I wander across the darkened, deserted South Lawn and he lets me into Guyot, which is eerily, luminously silent. Standing there holding some vaguely sad sushi from late meal, I’m momentarily stunned by the instinctive attraction I feel. Two profile pictures will never be able to communicate how it feels to be around someone in person. And this is such a college thing to do! I am so proud of me! I am spontaneous and cool and I do weird things like psychology experiments with seniors I’ve never met late at night in buildings that hold dinosaur fossils!    

About eight minutes later, I feel that anything I have to say on the subject of dinner party guests will be either unoriginal, or too original and therefore pretentious.  I’m trying to project a certain image of myself, despite knowing that the whole point of this exercise is to shatter that façade. (Elsewhere in my brain, I ponder the remoteness of a dinner party, conceptually—to me, they exist as aspirations for when I’m thirty and have my own apartment in which I keep copious amounts of red wine, string up fairy lights, and have my crazy intelligent beautiful friends over.) Eventually I say Jane Austen. He says Bill Gates; I feel absurd for worrying about being unoriginal. 

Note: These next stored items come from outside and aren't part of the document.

Lemma validate_steam_login_eq login :
  validate_steam_login login
  = steam_login_pattern login && negb (search_ignorecase "xp_" login).
Proof.
  unfold validate_steam_login, validate_input.
  destruct (steam_login_pattern login) eqn:Hp.
  - apply steam_login_pattern_words in Hp as [Hall [Hlo Hhi]].
    assert ((len login <? 3) = false) as -> by by apply Z.ltb_ge.
    assert ((32 <? len login) = false) as -> by by apply Z.ltb_ge.
    cbn [orb negb andb existsb].
    rewrite words_dangerous_patterns by done.
    rewrite !(words_lack_char login) by done.
    cbn. by rewrite andb_true_r.
  - destruct (_ || _); done.
Qed.

(** X1. A Steam login is accepted exactly when it is a letter followed by 2 to
    31 letters, digits or underscores and does not contain [xp_] in any
    letter case: of the dangerous patterns and refused characters this is
    the only one such a text can hold. *)
Theorem validate_steam_login_accepts login :
  validate_steam_login login = true <->
  (exists c rest,
      chars login = c :: rest /\ is_letter c = true
      /\ Forall (fun x => is_word x = true) rest
      /\ (2 <= length rest <= 31)%nat)
  /\ ~ (exists before after,
          chars (nocase login) = before ++ chars "xp_" ++ after).
Proof.
  rewrite validate_steam_login_eq, andb_true_iff, negb_true_iff.
  unfold search_ignorecase. rewrite <- not_true_iff_false, occurs_spec.
  apply and_iff_compat_r. unfold steam_login_pattern.
  destruct (chars login) as [|c rest].
  - split; [done | intros (? & ? & ? & _); done].
  - rewrite !andb_true_iff, forallb_forall, Z.leb_le, Z.leb_le.
    split.
    + intros [[[Hc Hrest] Hlo] Hhi]. exists c, rest.
      repeat split; [done | | lia | lia].
      apply Forall_forall. intros x Hx. apply Hrest. by apply list_elem_of_In.
    + intros (c' & rest' & [= <- <-] & Hc & Hrest & Hlo & Hhi).
      rewrite Forall_forall in Hrest.
      repeat split; [done | | lia | lia].
      intros x Hx. apply Hrest. by apply list_elem_of_In.
Qed.

(** A login of the accepted form that holds [xp_] is refused. *)
Example validate_steam_login_xp :
  validate_steam_login "Exp_hunter" = false
  /\ validate_steam_login "Ex_phunter" = true.
Proof. by vm_compute. Qed.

The first set of questions reminds me of pair discussions in Spanish class, how after you answer the prompt, there’s nothing to add but “…y tu?”, and the way you always get through the questions much faster than you probably should.

In her article, Mandy Len Catron writes that one of the most intriguing parts was what they had to say about each other. We begin with commonalities and observations. I’m not sure whether to be proud or perturbed to be instantly categorized as nerdy. I say we’re both glad to be up here, away from the presence of everyone else on campus, and he gives me this slight tilt of the head that I don’t quite know how to interpret.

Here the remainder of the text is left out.